I do not express any opinion on this aspect, as in my opinion, the order earlier passed is not likely to prejudice the present applicant as only an opportunity of filing fresh application has been given. 11. The orders passed by a Court relating to progress of the suit do not operate as res judicata, though if a similar applica¬tion is already disposed of, ordinarily the Court may for similar reason reject fresh application. That does not mean that the party does not have any right to file fresh application giving better particulars. Notwithstanding the rejection of the earlier petition, the writ petitioner could have filed a fresh petition giving better particulars as to why the documents were required to be called and only such an opportunity has been afforded to the writ petitioner in the earlier order.
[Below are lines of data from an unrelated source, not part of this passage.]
Lemma extension_app a e : dotless e = true → extension (a +:+ "." +:+ e) = "." +:+ e.
Proof.
  intros He. assert (H : extension e = "").
  { revert He. induction e as [|c e IH]; [done|]. unfold dotless in *. cbn [str_all].
    intros [Hc He]%andb_true_iff. cbn [extension]. rewrite IH by done. cbn.
    by apply negb_true_iff in Hc as ->. }
  induction a as [|c a IH]; [cbn; by rewrite H|].
  change (String c a +:+ ?x) with (String c (a +:+ x)). cbn [extension]. by rewrite IH.
Qed.
Lemma extension_inv path :
  extension path = "" ∨
  ∃ a e, path = a +:+ "." +:+ e ∧ extension path = "." +:+ e.
Proof.
  induction path as [|c path [H|(a & e & -> & H)]]; [by left| |].
  - cbn [extension]. rewrite H. cbn. destruct (Ascii.eqb_spec c "."); [|by left]. subst.
    right. by exists "", path.
  - right. exists (String c a), e. split; [done|]. cbn [extension]. by rewrite H.
Qed.

(** A name whose last extension says that the file is text. *)
Definition text_file (path : string) : Prop :=
  ∃ a e, path = a +:+ "." +:+ e ∧ e ∈ ["css"; "html"; "js"; "json"; "map"; "txt"].

Lemma text_file_iff path :
  existsb (String.eqb (extension path)) textExtensions = true ↔ text_file path.
Proof.
  rewrite existsb_exists. split.
  - intros (x & Hin & He%String.eqb_eq). destruct (extension_inv path) as [H|(a & e & -> & H)].
    { rewrite H in He. subst x. vm_compute in Hin. by repeat destruct Hin as [Hin|Hin]. }
    rewrite H in He. subst x. exists a, e. split; [done|]. apply list_elem_of_In.
    revert Hin. cbn. intros Hin. repeat destruct Hin as [Hin|Hin]; try done;
      injection Hin as <-; tauto.
  - intros (a & e & -> & He). exists ("." +:+ e).
    assert (Hd : dotless e = true).
    { repeat (apply elem_of_cons in He as [->|He]; [done|]). by apply not_elem_of_nil in He. }
    rewrite extension_app, String.eqb_refl by done. split; [|done].
    repeat (apply elem_of_cons in He as [->|He]; [cbn; tauto|]). by apply not_elem_of_nil in He.
Qed.

(** The regular files below a directory. *)
Inductive file_in : string → list entry → string → Prop :=
  | FI_file d es name : EFile name ∈ es → file_in d es (d +:+ "/" +:+ name)
  | FI_directory d es name sub path :
      EDirectory name sub ∈ es → file_in (d +:+ "/" +:+ name) sub path → file_in d es path.

Lemma entry_ind' (P : entry → Prop) :
  (∀ name, P (EFile name)) → (∀ name es, Forall P es → P (EDirectory name es)) →
  (∀ name, P (EOther name)) → ∀ e, P e.
Proof.
  intros Hf Hd Ho. fix IH 1. intros [name|name es|name]; [apply Hf| |apply Ho].
  apply Hd. induction es as [|e es IHes]; constructor; [apply IH|exact IHes].
Qed.

Lemma file_in_mono d es es' path : (∀ e, e ∈ es → e ∈ es') → file_in d es path → file_in d es' path.
Proof. intros Hsub H. destruct H; [apply FI_file|eapply FI_directory]; eauto. Qed.

Lemma elem_of_flat_map {A B} (f : A → list B) l y : y ∈ flat_map f l ↔ ∃ x, x ∈ l ∧ y ∈ f x.
Proof.
  rewrite list_elem_of_In, in_flat_map. by setoid_rewrite list_elem_of_In.
Qed.

Lemma filesUnder_iff d es path : path ∈ filesUnder d es ↔ file_in d es path.
Proof.
  unfold filesUnder. rewrite elem_of_flat_map. split.
  - assert (H : ∀ e d, path ∈ entry_files d e → file_in d [e] path).
    { induction e as [name|name sub IH|name] using entry_ind'; intros d'; cbn [entry_files].
      - intros ->%list_elem_of_singleton. constructor. by left.
      - intros (e & He & Hp)%elem_of_flat_map. eapply FI_directory; [by left|].
        rewrite Forall_forall in IH. apply (file_in_mono _ [e]); [|apply (IH e); [by apply list_elem_of_In|done]].
        by intros e' ->%list_elem_of_singleton.
      - by intros ?%not_elem_of_nil. }
    intros (e & He & Hp). eapply file_in_mono; [|by apply H].
    by intros e' ->%list_elem_of_singleton.
  - induction 1 as [d es name H|d es name sub path H _ (e & He & Hp)].
    + exists (EFile name). split; [done|]. by left.
    + exists (EDirectory name sub). split; [done|]. cbn [entry_files].
      apply elem_of_flat_map. by exists e.
Qed.

(** ** The boundary *)

Section boundary.
Context {json : Json} (readFile : string → res string) (dist : string).
Let manifestPath := dist +:+ "/.vite/manifest.json".
Let moduleGraphPath := dist +:+ "/.vite/client-modules.json".

Definition reads_json (path : string) (v : jsval) : Prop :=
  ∃ text, readFile path = Ok text ∧ json_parse text = Some v.

(** The modules of a chunk, as the graph lists them. *)
Definition chunk_of (chunk : jsval) (fileName : string) (modules : list string) : Prop :=
  prop chunk "fileName" = JStr fileName ∧ prop chunk "modules" = JArr (JStr <$> modules).

(** What the check promises of a bundle. *)
Record client_only (es : list entry) (manifest : list (string * jsval))
    (graph : list (string * list string)) : Prop := {
  co_text : ∀ path, file_in dist es path → text_file path →
    path ≠ manifestPath → path ≠ moduleGraphPath →
    ∃ text, readFile path = Ok text ∧ ¬ server_term text;
  co_sources : ∀ source chunk, (source, chunk) ∈ manifest →
    ¬ server_term (JSON_stringify (JObj [("source", JStr source); ("chunk", chunk)]));
  co_modules : ∀ file modules m, (file, modules) ∈ graph → m ∈ modules →
    ¬ server_term m ∧ ¬ path_part "tools/deploy" m;
  co_entry : ∃ file modules a, (file, modules) ∈ graph ∧ (a +:+ "src/client/main.tsx") ∈ modules;
  co_evidence : ∀ source chunk file, (source, chunk) ∈ manifest →
    prop chunk "file" = JStr file → ∃ modules, (file, modules) ∈ graph }.

Lemma read_json_file_iff path missing v :
  read_json_file readFile path missing = Ok v ↔ reads_json path v.
Proof.
  unfold read_json_file, reads_json. destruct (readFile path) as [text|e]; [|naive_solver].
  rewrite from_option_or_Ok. naive_solver.
Qed.

Lemma check_text_iff path :
  check_text readFile dist path = Ok tt ↔
  (text_file path → path ≠ manifestPath → path ≠ moduleGraphPath →
   ∃ text, readFile path = Ok text ∧ ¬ server_term text).
Proof.
  unfold check_text. destruct (skipped dist path) eqn:E; unfold skipped in E.
  - split; [|done]. intros _ Ht Hm Hg. exfalso.
    rewrite !orb_true_iff, negb_true_iff, !String.eqb_eq in E.
    destruct E as [[E|E]|E]; [done..|]. apply text_file_iff in Ht. congruence.
  - rewrite !orb_false_iff, negb_false_iff, !String.eqb_neq, text_file_iff in E.
    destruct E as [[Hm Hg] Ht].
    assert (Hi : ∀ text, iter_res (λ term, throw_if (includes term text)
        (Error ("client bundle contains forbidden server term " +:+ term +:+ " in " +:+ path)))
        forbiddenContent = Ok tt ↔ ¬ server_term text).
    { intros text. rewrite iter_res_Ok, <- forbidden_term_iff, not_true_iff_false.
      unfold forbidden_term. setoid_rewrite throw_if_Ok.
      rewrite <- not_true_iff_false, existsb_exists. setoid_rewrite <- list_elem_of_In.
      setoid_rewrite <- not_true_iff_false. naive_solver. }
    rewrite bind_Ok_iff. setoid_rewrite Hi. naive_solver.
Qed.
Since no substantial prejudice has been caused to opposite party No.1, I do not think it necessary in the interest of justice to recall the earlier order. The petition is accordingly rejected. 12. The learned counsel has stated that the party should not suffer for the mistake of a lawyer. In support of such submis¬sion, reference has been made to the decisions reported in AIR 1981 SC 1400 (Rafiq and another v. Munshilal and another) and 1998 (II) OLR 201 (Dr. Pravat Ku. Sahoo v. State Administrative Tribunal and others). Since no substantial prejudice has been caused to present opposite party No.1, I do not consider it to be a fit case where the aforesaid principle would be applicable. 13. Learned counsel for the applicant stated that the pur¬pose of filing of this application for recalling is to expedite the hearing of the suit. It is stated that a fresh petition for recalling for documents has already been filed and objection by opposite party No.1 has also been filed, but because of the filing of the present petition, the further proceedings in Title Suit No. 118/510 of 1998-94 have been stayed. Since the petition for recalling is now rejected, the trial Court shall now proceed to consider the matter in accordance with law. Urgent certified copy of this order be granted on proper application by tomorrow. Petition rejected.